Australia comprises less than half a percent of world population but boasts nearly 200,000 poker machines, commonly referred to as “pokies.” They can be found everywhere from casinos and pubs, clubs and hotels – even schools – making up part of Australia’s infrastructure and contributing to billions in earnings every year – more than racetracks or lotteries combined!

But these machines can be highly controversial. They’ve been linked with money laundering and have been implicated in suicides, financial offenses, family breakdowns, domestic violence and poverty – not to mention being addictive gambling machines which require no thought or social contact and depend solely on chance. Critics allege these machines as addictive forms of gambling that demand little thought from users and relies solely on chance as its foundation.

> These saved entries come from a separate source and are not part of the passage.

(** * extract_house_sales.py: a shallow embedding and its properties

    The script reads a rendered HTML page of a sales permit, collects the
    label/content pairs of the description list and the rows of the unit
    table, derives a few statistics and writes the result to a file.

    The embedding follows the script function by function.  Python values
    are modelled as follows:
    - [str] is a sequence of Unicode code points ([pystr], a list of [N]);
    - [dict] is an insertion-ordered association list with unique keys;
    - [int] is [Z];
    - the document tree built by BeautifulSoup is the inductive type [node];
    - exceptions are results in a small error monad, and what the script
      obtains from outside (file contents, the HTML parser, the clock, the
      builtin [float]) or hands to the outside (the standard output, the
      files it writes), with the ways these can fail, is read from an
      explicit environment. *)

From Stdlib Require Import Strings.String Strings.Ascii.
From Stdlib Require Import Numbers.DecimalString.
From Stdlib Require Import List NArith ZArith Bool Lia.
From Stdlib Require Floats.SpecFloat.
Import ListNotations.

Set Implicit Arguments.

(** ** Python strings *)

Module PyStr.

(** A Python [str]: a sequence of code points. *)
Definition pystr := list N.

(** Literals are written as UTF-8 text and decoded to code points. *)
Fixpoint bytes_of (s : string) : list N :=
  match s with
  | EmptyString => []
  | String a s' => N_of_ascii a :: bytes_of s'
  end.

Definition cont (b : N) : N := N.land b 63.

Fixpoint utf8_decode (bs : list N) : pystr :=
  match bs with
  | [] => []
  | b0 :: r0 =>
    if (b0 <? 128)%N then b0 :: utf8_decode r0
    else match r0 with
    | [] => []
    | b1 :: r1 =>
      if (b0 <? 224)%N
      then (N.shiftl (N.land b0 31) 6 + cont b1)%N :: utf8_decode r1
      else match r1 with
      | [] => []
      | b2 :: r2 =>
        if (b0 <? 240)%N
        then (N.shiftl (N.land b0 15) 12 + N.shiftl (cont b1) 6
              + cont b2)%N :: utf8_decode r2
        else match r2 with
        | [] => []
        | b3 :: r3 =>
          (N.shiftl (N.land b0 7) 18 + N.shiftl (cont b1) 12
           + N.shiftl (cont b2) 6 + cont b3)%N :: utf8_decode r3
        end
      end
    end
  end.

Definition lit (s : string) : pystr := utf8_decode (bytes_of s).

(** [a == b] on strings. *)
Fixpoint eqb (a b : pystr) : bool :=
  match a, b with
  | [], [] => true
  | x :: a', y :: b' => (x =? y)%N && eqb a' b'
  | _, _ => false
  end.

(** Truth value of a string: non-empty. *)
Definition truthy (s : pystr) : bool :=
  match s with [] => false | _ :: _ => true end.

(** [str.isspace] on one code point (the whitespace set of CPython). *)
Definition isspace (c : N) : bool :=
  ((9 <=? c) && (c <=? 13) || (28 <=? c) && (c <=? 32)
   || (c =? 133) || (c =? 160) || (c =? 5760)
   || (8192 <=? c) && (c <=? 8202)
   || (c =? 8232) || (c =? 8233) || (c =? 8239) || (c =? 8287)
   || (c =? 12288))%N.

Fixpoint lstrip (s : pystr) : pystr :=
  match s with
  | [] => []
  | c :: s' => if isspace c then lstrip s' else s
  end.

Definition rstrip (s : pystr) : pystr := rev (lstrip (rev s)).

(** [s.strip()] *)
Definition strip (s : pystr) : pystr := rstrip (lstrip s).

(** [s.startswith(p)] *)
Fixpoint startswith (p s : pystr) : bool :=
  match p, s with
  | [], _ => true
  | _ :: _, [] => false
  | x :: p', y :: s' => (x =? y)%N && startswith p' s'
  end.

(** [s.endswith(p)] *)
Definition endswith (p s : pystr) : bool := startswith (rev p) (rev s).

(** [needle in s] *)
Fixpoint contains (needle s : pystr) : bool :=
  startswith needle s
  || match s with
     | [] => false
     | _ :: s' => contains needle s'
     end.

(** [s.replace(old, new)]: the occurrences of [old] are found from left to
    right and do not overlap.  [skip] counts the code points of a matched
    occurrence that are still to be passed over. *)
Fixpoint replace_from (old new : pystr) (skip : nat) (s : pystr) : pystr :=
  match s with
  | [] => []
  | c :: s' =>
    match skip with
    | S k => replace_from old new k s'
    | O =>
      if startswith old s
      then new ++ replace_from old new (length old - 1) s'
      else c :: replace_from old new 0 s'
    end
  end.

Definition replace (old new s : pystr) : pystr :=
  match old with
  | [] => new ++ flat_map (fun c => c :: new) s
  | _ :: _ => replace_from old new 0 s
  end.

(** [sep.join(l)] *)
Fixpoint join (sep : pystr) (l : list pystr) : pystr :=
  match l with
  | [] => []
  | [x] => x
  | x :: l' => x ++ sep ++ join sep l'
  end.

(** [str(n)] for an [int]. *)
Definition str_of_int (z : Z) : pystr :=
  bytes_of (NilZero.string_of_int (Z.to_int z)).

End PyStr.
Import PyStr.

(** ** Python dictionaries with string keys *)

Module PyDict.

(** Items in insertion order; a key occurs at most once. *)
Definition dict (V : Type) := list (pystr * V).

Definition empty {V} : dict V := [].

(** [d.get(k)] *)
Fixpoint get {V} (d : dict V) (k : pystr) : option V :=
  match d with
  | [] => None
  | (k', v) :: d' => if PyStr.eqb k' k then Some v else get d' k
  end.

(** [d.get(k, default)] *)
Definition get_default {V} (d : dict V) (k : pystr) (default : V) : V :=
  match get d k with Some v => v | None => default end.

(** [k in d] *)
Definition mem {V} (d : dict V) (k : pystr) : bool :=
  match get d k with Some _ => true | None => false end.

(** [d[k] = v]: an existing key keeps its place and takes the new value,
    a new key goes to the end. *)
Fixpoint set {V} (d : dict V) (k : pystr) (v : V) : dict V :=
  match d with
  | [] => [(k, v)]
  | (k', v') :: d' =>
    if PyStr.eqb k' k then (k', v) :: d' else (k', v') :: set d' k v
  end.

End PyDict.

(** ** The document tree *)

Module Soup.

(** A node of the tree: a string that [get_text] reads (NavigableString,
    CData), a string that it skips (comments, declarations, script and
    style text), or a tag with its name, its [class] attribute (absent, or
    the list of its whitespace-separated values) and its contents.  The
    script looks at no other attribute. *)
#[warning="-register-all"]
Inductive node : Type :=
| NavigableString (s : pystr)
| Comment (s : pystr)
| Tag (name : pystr) (class_ : option (list pystr)) (contents : list node).

(** A node met while walking the tree, together with the siblings that
    follow it under its parent ([.next_siblings]). *)
Record located : Type := Located {
  here : node;
  next_siblings : list node
}.

(** [tag.descendants]: every node below [n], in document order. *)
Fixpoint descendants (n : node) : list located :=
  match n with
  | Tag _ _ cs =>
    (fix walk (l : list node) : list located :=
       match l with
       | [] => []
       | c :: r => Located c r :: descendants c ++ walk r
       end) cs
  | _ => []
  end.

(** The strings below [n] that [get_text] reads, in document order. *)
Fixpoint strings (n : node) : list pystr :=
  match n with
  | NavigableString s => [s]
  | Comment _ => []
  | Tag _ _ cs => flat_map strings cs
  end.

(** [tag.get_text(strip=True)]: every string is stripped, the empty ones
    are dropped, the rest is concatenated without a separator. *)
Definition get_text_strip (n : node) : pystr :=
  concat (filter truthy (map strip (strings n))).

(** How bs4 matches the [class_] argument against a tag: the filter is
    tried on each value of the attribute, then on the values joined by a
    space; a tag without the attribute is tried as [None]. *)
Definition matches_class (f : option pystr -> bool)
    (class_ : option (list pystr)) : bool :=
  match class_ with
  | None => f None
  | Some vs => existsb (fun v => f (Some v)) vs || f (Some (join [32%N] vs))
  end.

As one of the nations with one of the highest rates of gambling losses in the world, Australia ranks high when it comes to pokie losses and revenue collection for state governments – more so than betting taxes and racing profits combined. But there’s been growing momentum towards change; with New South Wales state election on Saturday providing an opening for major reforms within this industry.

NSW boasts the highest concentration of poker machines of any state – 86,640 – with seven people for every machine reported within its borders. Yet profits per machine continue to increase because NSW machines boast higher average return-to-player ratios compared to their counterparts in Queensland and Victoria; these ratios are calculated over multiple years of each machine’s existence.

As part of their election platforms, both Labor and Liberal-National parties in NSW have pledged policies designed to address problem gambling. If elected, Dominic Perrottet has pledged that players be required to set spending limits and all machines be cashless within five years; center-left opposition leaders, however, support limited trials of cashless cards instead.

Prior to the election, Mathias Cormann, finance minister of the coalition government and advocate for gambling reforms, touted increasing poker machine profits as evidence of success; critics contend that an increasing point-of-consumption tax only encourages operators to install more machines for greater profits.

Opponents believe that changes are long overdue in the gambling industry, regardless of taxes. According to them, the current model is unsustainable and there needs to be significant adjustments made in how gambling is promoted in Australia. For example, moving away from a culture which celebrates playing pokies – with its free drinks and buffets – toward one which emphasizes its harms; such as making all pokies cashless while increasing transparency or requiring gamblers sign a self-exclusion scheme or harsher penalties when breaking rules – should all help create a fairer society overall.